Character
Emotional Intelligence
Learning Agility
December 16, 2021

Don’t Count Your Critics, Weigh Them

Contributor
Dr. Henry Cloud
Dr. Henry Cloud
Clinical Psychologist & Acclaimed Leadership Expert
|
Leadership University
Don’t Count Your Critics, Weigh Them

Whenever I get asked how to handle critics, I always remember this phrase:

Don't count your critics, weigh them.

If you do anything, especially in today’s culture, you're going to get criticized. There are a million different reasons people criticize.

      1. There’s a lot of people who are going to criticize you out of envy—they are too afraid to make a mistake, so they are going to criticize to make you feel bad to somehow feel better about their passivity and their fears.
      2. There’s a lot of people who are going to criticize you because they have a need to be better than you, or they feel a need to know more than you. So, they're going to criticize and try to make themselves look better.
      3. Another reason people criticize is ideology, philosophy, or theology—they might have different worldviews than you do.

Jesus said this, and I’m going to paraphrase: “Whoa to you when you’re not getting criticized.”

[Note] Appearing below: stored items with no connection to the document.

(* ===== verification/Handoff.v ===== *)
(** * The handoff prompt (agent-bootstrap.ts)

    After a vault is created its agent is told, in prose, what it may do.  The
    prompt is one template with named slots, filled in a single pass so that a
    value can never be read as a slot. *)

From S2P Require Import Prelude JsMap JsText JsValue Money.

Local Open Scope Z_scope.

Definition HANDOFF_PROMPT_TEMPLATE : string := "You are an autonomous agent operating a Sigil vault on ${network}.

Your wallet: ${agentAddress}
The vault you control: ${vaultAddress}
Your owner's wallet (read-only reference): ${ownerAddress}

Daily spending limit: ${dailyLimitUsd}
Approved protocols: ${protocolNames}
Permissions: ${capabilityNames}

Use the Sigil MCP tool `seal_transaction` to execute any on-chain action.
The vault will reject any tx that exceeds the rules above — this is by design.

If you need help, use `request_help` to surface a question to your owner.".

Definition getHandoffPromptTemplate : string := HANDOFF_PROMPT_TEMPLATE.

Definition capabilityTierToNames (tier : number) : list string :=
  match tier with
  | Int 1 => ["NonSpending"]
  | Int 2 => ["Spending"; "NonSpending"]
  | _ => []
  end.

Record AgentBootstrapConfig : Type := {
  ab_vaultAddress : string;
  ab_agentAddress : string;
  ab_ownerAddress : string;
  ab_network : string;
  ab_dailyLimitUsd : Z;
  ab_approvedProtocols : list string;
  ab_capabilityTier : number;
}.

Record AgentBootstrap : Type := {
  bs_agentWallet : string;
  bs_vaultPubkey : string;
  bs_onboardingPrompt : string;
  bs_capabilities : list string;
}.

(** [s.replace(/0+$/, "")]. *)
Definition trim_zeros (cs : list ascii) : list ascii :=
  reverse (snd (span (λ c, code c =? 48) (reverse cs))).

Definition formatDailyLimitUsd (amount : Z) : result js_exn string :=
  _ ← throw_if (amount <? 0) JsRangeError;
  let dollars := Z.quot amount 1000000 in
  let fractional := Z.rem amount 1000000 in
  if fractional =? 0 then Ok (text ("$"%char :: bigint_chars dollars))
  else
    let fracStr := trim_zeros (padStart (bigint_chars fractional) 6 "0"%char) in
    Ok (text ("$"%char :: bigint_chars dollars ++ "."%char :: fracStr)).

(** ** The single pass of [replace(/\$\{(\w+)\}/g, ...)] *)

(** A slot at the head of the text: its name and the length of the match. *)
Definition match_slot (cs : list ascii) : option (string * nat) :=
  match cs with
  | a :: b :: rest =>
      if (code a =? 36) && (code b =? 123) then
        let '(name, after) := span is_word rest in
        match name, after with
        | _ :: _, c :: _ => if code c =? 125 then Some (text name, length name + 3)%nat else None
        | _, _ => None
        end
      else None
  | _ => None
  end.

(** [skip] characters belong to the slot just replaced. *)
Fixpoint replace_slots (value : string → option string) (skip : nat) (cs : list ascii) : list ascii :=
  match cs with
  | [] => []
  | c :: rest =>
      match skip with
      | S skip => replace_slots value skip rest
      | O =>
          match match_slot cs with
          | Some (name, len) =>
              match value name with
              | Some v => chars v ++ replace_slots value (len - 1) rest
              | None => take len cs ++ replace_slots value (len - 1) rest
              end
          | None => c :: replace_slots value 0 rest
          end
      end
  end.

Definition composeAgentBootstrap (config : AgentBootstrapConfig) : result js_exn AgentBootstrap :=
  let capabilities := capabilityTierToNames (ab_capabilityTier config) in
  dailyLimitUsd ← formatDailyLimitUsd (ab_dailyLimitUsd config);
  let protocolNames := String.concat ", " (ab_approvedProtocols config) in
  let capabilityNames := String.concat ", " capabilities in
  let subs := [("network", ab_network config); ("agentAddress", ab_agentAddress config);
               ("vaultAddress", ab_vaultAddress config); ("ownerAddress", ab_ownerAddress config);
               ("dailyLimitUsd", dailyLimitUsd); ("protocolNames", protocolNames);
               ("capabilityNames", capabilityNames)] in
  Ok {| bs_agentWallet := ab_agentAddress config;
        bs_vaultPubkey := ab_vaultAddress config;
        bs_onboardingPrompt :=
          text (replace_slots (λ name, jm_get name subs) 0 (chars HANDOFF_PROMPT_TEMPLATE));
        bs_capabilities := capabilities |}.

(** ** Properties *)

(** The prompt as fixed text around the seven values. *)
Definition prompt_text (network agent vault owner limit protocols capabilities : string) : list ascii :=
       chars "You are an autonomous agent operating a Sigil vault on " ++ chars network ++
       chars ".

Your wallet: " ++ chars agent ++ chars "
The vault you control: " ++ chars vault ++ chars "
Your owner's wallet (read-only reference): " ++ chars owner ++ chars "

Daily spending limit: " ++ chars limit ++ chars "
Approved protocols: " ++ chars protocols ++ chars "
Permissions: " ++ chars capabilities ++ chars "

Use the Sigil MCP tool `seal_transaction` to execute any on-chain action.
The vault will reject any tx that exceeds the rules above — this is by design.

If you need help, use `request_help` to surface a question to your owner.".

Lemma template_filled network agent vault owner limit protocols capabilities :
  replace_slots (λ name, jm_get name
    [("network", network); ("agentAddress", agent); ("vaultAddress", vault); ("ownerAddress", owner);
     ("dailyLimitUsd", limit); ("protocolNames", protocols); ("capabilityNames", capabilities)]) 0
    (chars HANDOFF_PROMPT_TEMPLATE) =
  prompt_text network agent vault owner limit protocols capabilities.
Proof. vm_compute. reflexivity. Qed.

(** The prompt is the template with every slot replaced once by its value,
    inserted literally: the text between the values is fixed, so a protocol name
    that contains a slot or a dollar sign changes nothing else.  The call fails
    exactly for a negative limit. *)
Theorem handoff_values_are_literal (config : AgentBootstrapConfig) :
  match composeAgentBootstrap config with
  | Throw e => e = JsRangeError ∧ ab_dailyLimitUsd config < 0
  | Ok b => ∃ limit, formatDailyLimitUsd (ab_dailyLimitUsd config) = Ok limit ∧
      chars (bs_onboardingPrompt b) =
        prompt_text (ab_network config) (ab_agentAddress config) (ab_vaultAddress config)
          (ab_ownerAddress config) limit (String.concat ", " (ab_approvedProtocols config))
          (String.concat ", " (capabilityTierToNames (ab_capabilityTier config)))
  end.
Proof.
  unfold composeAgentBootstrap.
  destruct (formatDailyLimitUsd (ab_dailyLimitUsd config)) as [limit|e] eqn:E; cbn [mbind result_bind].
  - exists limit. split; [done|]. cbn [bs_onboardingPrompt]. by rewrite chars_text, template_filled.
  - unfold formatDailyLimitUsd in E. destruct (Z.ltb_spec (ab_dailyLimitUsd config) 0); [by injection E as <-|].
    simpl in E. by destruct (_ =? 0).
Qed.

(** A hostile protocol name stays where it is. *)
Example hostile_protocol_name :
  bs_onboardingPrompt <$> composeAgentBootstrap {|
    ab_vaultAddress := "V"; ab_agentAddress := "A"; ab_ownerAddress := "O"; ab_network := "devnet";
    ab_dailyLimitUsd := 100500000; ab_approvedProtocols := ["Jupiter"; "$& ${capabilityNames}"];
    ab_capabilityTier := Int 1 |} =
  Ok (text (prompt_text "devnet" "A" "V" "O" "$100.5" "Jupiter, $& ${capabilityNames}" "NonSpending")).
Proof. vm_compute. reflexivity. Qed.

(** ** The limit in the prompt *)

Lemma span_zeros cs :
  ∃ k rest, cs = replicate k "0"%char ++ rest ∧ snd (span (λ c, code c =? 48) cs) = rest ∧
    (∀ c r, rest = c :: r → c ≠ "0"%char).
Proof.
  induction cs as [|c cs (k & rest & -> & Hr & Hh)]; [by exists 0%nat, []|]. simpl.
  destruct (Z.eqb_spec (code c) 48) as [Hc|Hc].
  - assert (c = "0"%char) as -> by by (destruct c as [[] [] [] [] [] [] [] []]).
    exists (S k), rest. split; [done|]. split; [|done]. by destruct (span _ _).
  - exists 0%nat, (c :: replicate k "0"%char ++ rest). split; [done|]. split; [done|].
    intros c' r [= <- _] ->. by apply Hc.
Qed.

Lemma trim_zeros_spec cs :
  ∃ k, cs = trim_zeros cs ++ replicate k "0"%char ∧ (∀ r c, trim_zeros cs = r ++ [c] → c ≠ "0"%char).
Proof.
  destruct (span_zeros (reverse cs)) as (k & rest & Hcs & Hr & Hh). exists k. unfold trim_zeros.
  rewrite Hr. split.
  - apply (f_equal reverse) in Hcs. rewrite reverse_involutive, reverse_app, reverse_replicate in Hcs. done.
  - intros r c H. apply (f_equal reverse) in H. rewrite reverse_involutive, reverse_app in H.
    exact (Hh c (reverse r) H).
Qed.

(** A six-digit fraction without its trailing zeros. *)
Lemma trimmed_fraction frac v :
  Forall is_digit frac → length frac = 6%nat → digits_value frac = v → v ≠ 0 →
  let t := trim_zeros frac in
  t ≠ [] ∧ Forall is_digit t ∧ (length t ≤ 6)%nat ∧ digits_value t * 10 ^ Z.of_nat (6 - length t) = v ∧
  ∀ r c, t = r ++ [c] → c ≠ "0"%char.
Proof.
  intros Hf Hl Hv Hnz t. destruct (trim_zeros_spec frac) as (k & Hk & Hlast). fold t in Hk, Hlast.
  assert (Hlt : (length t + k = 6)%nat) by (rewrite <- Hl, Hk, length_app, length_replicate; done).
  rewrite Hk, digits_value_app, digits_value_zeros, length_replicate in Hv.
  split_and!; [|rewrite Hk in Hf; apply Forall_app in Hf as [Hf' _]; exact Hf' | lia | | done].
  - intros Ht. rewrite Ht in Hv. change (digits_value []) with 0 in Hv. lia.
  - replace (6 - length t)%nat with k by lia. lia.
Qed.

(** The limit the agent reads is the limit that was configured: below 10^21
    base units, parsing the formatted amount gives the amount back, and its
    fraction ends in no zero. *)
Theorem daily_limit_round_trip (amount : Z) :
  0 ≤ amount < 10 ^ 21 →
  ∃ s, formatDailyLimitUsd amount = Ok s ∧ parseUsd (Some s) = Ok amount ∧
    (amount mod 10 ^ 6 ≠ 0 → ∀ r, chars s ≠ r ++ ["0"%char]).
Proof.
  intros Ha. destruct (usd_print_grammar amount Ha) as [(Hw & Hok & Hf & _) Hl].
  unfold formatDailyLimitUsd. replace (amount <? 0) with false by lia. cbn [throw_if mbind result_bind].
  rewrite Z.quot_div_nonneg, Z.rem_mod_nonneg by lia. change 1000000 with (10 ^ 6).
  pose proof (Z.mod_pos_bound amount (10 ^ 6) ltac:(lia)) as Hm.
  assert (Hq : 0 ≤ amount / 10 ^ 6) by (apply Z.div_pos; lia).
  pose proof (proj1 (bigint_digits _ Hq)) as Hvw. pose proof (Z.div_mod amount (10 ^ 6) ltac:(lia)) as Hdm.
  set (whole := bigint_chars (amount / 10 ^ 6)) in *.
  destruct (Z.eqb_spec (amount mod 10 ^ 6) 0) as [Hz|Hnz].
  - eexists. split; [done|]. split; [|done]. rewrite (parseUsd_text _ whole []).
    + f_equal. change (digits_value []) with 0. lia.
    + unfold usd_grammar. split_and!; [done|done|constructor|simpl; lia].
    + rewrite chars_text. unfold usd_text. by rewrite app_nil_r.
  - destruct (trimmed_fraction (padStart (bigint_chars (amount mod 10 ^ 6)) 6 "0"%char) (amount mod 10 ^ 6))
      as (Ht & Hd & Hlen & Hv & Hlast); [done|done| |done|].
    { unfold padStart. by rewrite digits_value_app, digits_value_zeros, (proj1 (bigint_digits _ (proj1 Hm))). }
    set (t := trim_zeros _) in *. eexists. split; [done|]. rewrite chars_text. split.
    + rewrite (parseUsd_text _ whole t); [f_equal; lia | by unfold usd_grammar | rewrite chars_text].
      unfold usd_text. by destruct t.
    + intros _ r Hr. destruct (exists_last Ht) as (r' & c & Hc). rewrite Hc in Hr.
      rewrite !app_comm_cons, app_assoc in Hr. apply app_inj_tail in Hr as [_ Hr]. by eapply Hlast.
Qed.

Lemma daily_limit_round_trip_witness :
  ∃ s, formatDailyLimitUsd 100500000 = Ok s ∧ parseUsd (Some s) = Ok 100500000.
Proof.
  destruct (daily_limit_round_trip 100500000) as (s & H1 & H2 & _); [lia|]. by exists s.
Defined.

What he actually said is, “Whoa to you when all men speak well of you.” That’s the flip side way of saying criticize.

Make sure you're getting criticized by the right people.

If you're making everybody happy, then you’ve got some serious problems. What if you're making the control freaks happy? What if you're making the irresponsible happy? What if you're making entitled people, narcissists, gas lighters, and toxic people happy by appeasing all toxic stuff they do? You don't want that.

Once you start to do anything that is loving, responsible, honest, forward moving, accountable, and results oriented—which also means you are going to have to have hard conversations and say no to people who aren't performing—you will get criticized.

Make sure you're getting criticized by the right people.

Make sure you're making the right people angry. That's a good way to know you're doing a good job. Then make sure you're not getting criticized by the good people—the people that you would want to please for good reasons.

Now, you will get criticized because you're not perfect. But here's the thing, when you get criticism from people that you respect and are for you and not against you, run towards it. Say to them, give me a gift. David said in the Psalms, when a righteous man strikes him, he will consider it a gift when he gets rebuked. That’s the attitude we must have toward the right people.